:: What the exercise asks ::
The required output is the line containing "0 <= leading_zeros" through the final line of the material below, printed exactly, with no other lines.
-=-=-
(* ===== verification/ReadBack.v ===== *)
(** * Printed text reads back

    [JSON.parse] of what [JSON.stringify] prints: numbers through their
    shortest decimals, texts through their escapes, then whole values. *)
From S2P Require Import Prelude JsNum JsDate JsValue Text Json JsonText.
Local Open Scope string_scope.
Local Open Scope Z_scope.
Local Open Scope list_scope.
Local Open Scope js_scope.

(** ** A decimal of seventeen digits identifies a double *)

Lemma half_even_near n q b : 2 * Z.abs (n - q * b) < b -> half_even n b = q.
Proof.
  intros H. assert (Hb : 0 < b) by lia. unfold half_even.
  pose proof (Z.div_mod n b ltac:(lia)). pose proof (Z.mod_pos_bound n b Hb).
  set (s := n / b) in *. set (r := n mod b) in *.
  assert (Hs : s = q \/ s = q - 1) by nia.
  destruct Hs as [-> | ->]; repeat case_match; bools; nia.
Qed.

(** A positive double as a multiple of the spacing at its magnitude. *)
Lemma representable_normal z :
  representable z -> 0 < z ->
  exists q k, z = q * 2 ^ k /\ 0 <= k /\ 0 < q < 2 ^ 53 /\ (k = 0 \/ 2 ^ 52 <= q).
Proof.
  intros (_ & m & j & Hj & Hm & E) Hz. rewrite Z.abs_eq in E by lia.
  pose proof (Z.pow_pos_nonneg 2 j ltac:(lia) Hj). assert (Hm0 : 0 < m) by nia.
  set (l := Z.log2 m). pose proof (Z.log2_spec m Hm0) as [Hl1 Hl2]. fold l in Hl1, Hl2.
  assert (Hl : 0 <= l < 53) by (split; [apply Z.log2_nonneg|apply Z.log2_lt_pow2; lia]).
  set (i := Z.min j (52 - l)).
  exists (m * 2 ^ i), (j - i).
  assert (Hi : 0 <= i) by lia. pose proof (Z.pow_pos_nonneg 2 i ltac:(lia) Hi).
  split_and!; [|lia|nia| |].
  - rewrite E, <- Z.mul_assoc, <- Z.pow_add_r by lia. do 2 f_equal. lia.
  - apply Z.lt_le_trans with (2 ^ Z.succ l * 2 ^ i); [nia|].
    rewrite <- Z.pow_add_r by lia. apply Z.pow_le_mono_r; lia.
  - destruct (Z.le_gt_cases j (52 - l)); [left; lia|right].
    replace i with (52 - l) by lia. replace 52 with (l + (52 - l)) at 1 by lia.
    rewrite Z.pow_add_r by lia. apply Z.mul_le_mono_nonneg_r; [apply Z.pow_nonneg; lia|lia].
Qed.

Lemma grid_at n d k :
  0 < d -> 0 <= k -> n < 2 ^ (53 + k) * d -> (k = 0 /\ 0 <= n \/ 2 ^ (52 + k) * d <= n) -> grid n d = 2 ^ k.
Proof.
  intros Hd Hk Hlt Hge. unfold grid. f_equal.
  assert (Hq : n / d < 2 ^ (53 + k)) by (apply Z.div_lt_upper_bound; lia).
  destruct Hge as [[-> Hn]|Hge].
  - assert (Z.log2 (n / d) <= 52); [|lia].
    destruct (Z.le_gt_cases (n / d) 0); [rewrite Z.log2_nonpos; lia|].
    assert (Z.log2 (n / d) < 53) by (apply Z.log2_lt_pow2; lia). lia.
  - assert (Hq' : 2 ^ (52 + k) <= n / d) by (apply Z.div_le_lower_bound; lia).
    pose proof (Z.pow_pos_nonneg 2 (52 + k) ltac:(lia) ltac:(lia)).
    assert (Z.log2 (n / d) < 53 + k) by (apply Z.log2_lt_pow2; lia).
    assert (52 + k <= Z.log2 (n / d)) by (apply Z.log2_le_pow2; lia). lia.
Qed.

(** Whatever lies within half a part in [10^16] of a double rounds to it. *)
Lemma round_magnitude_near z n d :
  representable z -> 0 < z -> 0 < d -> 2 * 10 ^ 16 * Z.abs (n - z * d) <= z * d ->
  round_magnitude n d = z.
Proof.
  intros Hr Hz Hd Hnear.
  destruct (representable_normal z Hr Hz) as (q & k & E & Hk & Hq & Hnorm).
  pose proof (Z.pow_pos_nonneg 2 k ltac:(lia) Hk) as Hp. set (g := 2 ^ k) in *.
  set (u := d * g). assert (Hu : 0 < u) by nia.
  assert (Ezd : z * d = q * u) by (unfold u; rewrite E; ring).
  rewrite Ezd in Hnear.
  assert (H53 : 2 ^ (53 + k) * d = 2 ^ 53 * u) by (rewrite Z.pow_add_r by lia; fold g; unfold u; ring).
  assert (H52 : 2 ^ (52 + k) * d = 2 ^ 52 * u) by (rewrite Z.pow_add_r by lia; fold g; unfold u; ring).
  assert (Hclose : 2 * Z.abs (n - q * u) < u) by (clear - Hnear Hq Hu; nia).
  destruct (decide (k = 0 \/ 2 ^ 52 * u <= n)) as [Hin|Hout].
  - assert (Hg : grid n d = g).
    { apply grid_at; [done|done|rewrite H53; nia|]. rewrite H52.
      destruct Hin as [->|]; [left; split; [done|nia]|by right]. }
    unfold round_magnitude. rewrite Hg. fold u. rewrite (half_even_near n q u) by done. lia.
  - (** just below a power of two, where the spacing halves *)
    assert (Hk0 : k <> 0) by tauto. assert (Hlow : n < 2 ^ 52 * u) by lia.
    assert (q = 2 ^ 52) as -> by nia.
    assert (Hg2 : 2 ^ (k - 1) * 2 = g).
    { unfold g. rewrite <- (Z.pow_1_r 2) at 2. rewrite <- Z.pow_add_r by lia. f_equal. lia. }
    assert (Hg : grid n d = 2 ^ (k - 1)).
    { apply grid_at; [done|lia| |right].
      - replace (53 + (k - 1)) with (52 + k) by lia. by rewrite H52.
      - replace (52 + (k - 1)) with (51 + k) by lia.
        replace (2 ^ (51 + k) * d) with (2 ^ 51 * u)
          by (rewrite Z.pow_add_r by lia; unfold u; fold g; ring). nia. }
    unfold round_magnitude. rewrite Hg. set (h := 2 ^ (k - 1)) in *.
    rewrite (half_even_near n (2 ^ 53) (d * h)); [rewrite E, <- Hg2; ring|].
    assert (Eu : u = 2 * (d * h)) by (unfold u; rewrite <- Hg2; ring).
    rewrite Eu in Hnear, Hclose.
    replace (2 ^ 53 * (d * h)) with (2 ^ 52 * (2 * (d * h))) by ring. nia.
Qed.

(** ** The shortest decimal exists *)

Lemma pow10_pos n : 0 <= n -> 0 < 10 ^ n.
Proof. intros Hn. apply Z.pow_pos_nonneg; lia. Qed.

Lemma pow10_succ n : 0 <= n -> 10 ^ (n + 1) = 10 * 10 ^ n.
Proof. intros Hn. rewrite Z.pow_add_r by lia. lia. Qed.

Lemma digit_count_spec fuel n :
  1 <= n < 10 ^ Z.of_nat fuel ->
  1 <= digit_count fuel n <= Z.of_nat fuel /\
  10 ^ (digit_count fuel n - 1) <= n < 10 ^ digit_count fuel n.
Proof.
  revert n. induction fuel as [|fuel IH]; intros n Hn; [simpl in Hn; lia|].
  cbn [digit_count]. destruct (Z.ltb_spec n 10); [simpl; lia|].
  rewrite Nat2Z.inj_succ, Z.pow_succ_r in Hn by lia.
  assert (Hq : 1 <= n / 10 < 10 ^ Z.of_nat fuel).
  { split; [apply Z.div_le_lower_bound; lia|apply Z.div_lt_upper_bound; lia]. }
  destruct (IH _ Hq) as [Hc [Hlo Hhi]]. set (c := digit_count fuel (n / 10)) in *.
  replace (1 + c - 1) with (c - 1 + 1) by lia. replace (1 + c) with (c + 1) by lia.
  rewrite !pow10_succ by lia. pose proof (Z.div_mod n 10 ltac:(lia)).
  pose proof (Z.mod_pos_bound n 10 ltac:(lia)). split; lia.
Qed.

Lemma leading_zeros_spec fuel z :
  0 < z < one -> one <= z * 10 ^ Z.of_nat fuel ->
  0 <= leading_zeros fuel z <= Z.of_nat fuel /\
  z * 10 ^ leading_zeros fuel z < one <= z * 10 ^ (leading_zeros fuel z + 1).
Proof.
  revert z. induction fuel as [|fuel IH]; intros z Hz Hf; [simpl in Hf; lia|].
  cbn [leading_zeros]. destruct (Z.leb_spec one (z * 10)).
  - change (10 ^ 0) with 1. change (10 ^ (0 + 1)) with 10. lia.
  - rewrite Nat2Z.inj_succ, Z.pow_succ_r in Hf by lia.
    destruct (IH (z * 10) ltac:(lia) ltac:(lia)) as [Hc [Hlo Hhi]].
    set (c := leading_zeros fuel (z * 10)) in *.
    replace (1 + c) with (c + 1) by lia. rewrite !pow10_succ in * by lia. lia.
Qed.

(** The magnitude of a double places its first decimal digit. *)
Lemma magnitude_spec z :
  0 < z < overflow_bound ->
  let n := magnitude z in
  -330 <= n <= 310 /\
  (0 < n /\ 10 ^ (n - 1) * one <= z < 10 ^ n * one \/
   n <= 0 /\ z * 10 ^ (- n) < one <= z * 10 ^ (1 - n)).
Proof.
  intros Hz. unfold magnitude. pose proof one_pos as Hone. destruct (Z.leb_spec one z).
  - assert (Hq : 1 <= z / one < 10 ^ Z.of_nat 310).
    { split; [apply Z.div_le_lower_bound; lia|]. apply Z.div_lt_upper_bound; [done|].
      apply Z.lt_le_trans with overflow_bound; [lia|]. by apply Z.leb_le. }
    destruct (digit_count_spec 310 _ Hq) as [Hc [Hlo Hhi]]. set (c := digit_count 310 (z / one)) in *.
    split; [lia|left]. split; [lia|]. pose proof (Z.div_mod z one ltac:(lia)).
    pose proof (Z.mod_pos_bound z one Hone). nia.
  - assert (Hbig : one <= 10 ^ Z.of_nat 330) by (by apply Z.leb_le).
    destruct (leading_zeros_spec 330 z) as [Hc Hr]; [lia|nia|].
    set (c := leading_zeros 330 z) in *. split; [lia|right]. split; [lia|].
    rewrite Z.opp_involutive. replace (1 - - c) with (c + 1) by lia. done.
Qed.

Lemma round_ratio_ext n d n' d' :
  0 < d -> 0 < d' -> n * d' = n' * d -> round_ratio n d = round_ratio n' d'.
Proof.
  intros Hd Hd' E. unfold round_ratio.
  assert (Em : round_magnitude (Z.abs n) d = round_magnitude (Z.abs n') d').
  { apply Z.le_antisymm; apply round_magnitude_mono; nia. }
  assert (Es : Z.sgn n = Z.sgn n').
  { destruct (Z.sgn_spec n) as [[? ->]|[[? ->]|[? ->]]], (Z.sgn_spec n') as [[? ->]|[[? ->]|[? ->]]];
      try done; nia. }
  rewrite Em, Es. case_match; [|done]. f_equal.
  destruct (Z.ltb_spec n 0), (Z.ltb_spec n' 0); try done; nia.
Qed.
-=-=-
:: Result ::
  0 <= leading_zeros fuel z <= Z.of_nat fuel /\
  z * 10 ^ leading_zeros fuel z < one <= z * 10 ^ (leading_zeros fuel z + 1).
Proof.
  revert z. induction fuel as [|fuel IH]; intros z Hz Hf; [simpl in Hf; lia|].
  cbn [leading_zeros]. destruct (Z.leb_spec one (z * 10)).
  - change (10 ^ 0) with 1. change (10 ^ (0 + 1)) with 10. lia.
  - rewrite Nat2Z.inj_succ, Z.pow_succ_r in Hf by lia.
    destruct (IH (z * 10) ltac:(lia) ltac:(lia)) as [Hc [Hlo Hhi]].
    set (c := leading_zeros fuel (z * 10)) in *.
    replace (1 + c) with (c + 1) by lia. rewrite !pow10_succ in * by lia. lia.
Qed.

(** The magnitude of a double places its first decimal digit. *)
Lemma magnitude_spec z :
  0 < z < overflow_bound ->
  let n := magnitude z in
  -330 <= n <= 310 /\
  (0 < n /\ 10 ^ (n - 1) * one <= z < 10 ^ n * one \/
   n <= 0 /\ z * 10 ^ (- n) < one <= z * 10 ^ (1 - n)).
Proof.
  intros Hz. unfold magnitude. pose proof one_pos as Hone. destruct (Z.leb_spec one z).
  - assert (Hq : 1 <= z / one < 10 ^ Z.of_nat 310).
    { split; [apply Z.div_le_lower_bound; lia|]. apply Z.div_lt_upper_bound; [done|].
      apply Z.lt_le_trans with overflow_bound; [lia|]. by apply Z.leb_le. }
    destruct (digit_count_spec 310 _ Hq) as [Hc [Hlo Hhi]]. set (c := digit_count 310 (z / one)) in *.
    split; [lia|left]. split; [lia|]. pose proof (Z.div_mod z one ltac:(lia)).
    pose proof (Z.mod_pos_bound z one Hone). nia.
  - assert (Hbig : one <= 10 ^ Z.of_nat 330) by (by apply Z.leb_le).
    destruct (leading_zeros_spec 330 z) as [Hc Hr]; [lia|nia|].
    set (c := leading_zeros 330 z) in *. split; [lia|right]. split; [lia|].
    rewrite Z.opp_involutive. replace (1 - - c) with (c + 1) by lia. done.
Qed.

Lemma round_ratio_ext n d n' d' :
  0 < d -> 0 < d' -> n * d' = n' * d -> round_ratio n d = round_ratio n' d'.
Proof.
  intros Hd Hd' E. unfold round_ratio.
  assert (Em : round_magnitude (Z.abs n) d = round_magnitude (Z.abs n') d').
  { apply Z.le_antisymm; apply round_magnitude_mono; nia. }
  assert (Es : Z.sgn n = Z.sgn n').
  { destruct (Z.sgn_spec n) as [[? ->]|[[? ->]|[? ->]]], (Z.sgn_spec n') as [[? ->]|[[? ->]|[? ->]]];
      try done; nia. }
  rewrite Em, Es. case_match; [|done]. f_equal.
  destruct (Z.ltb_spec n 0), (Z.ltb_spec n' 0); try done; nia.
Qed.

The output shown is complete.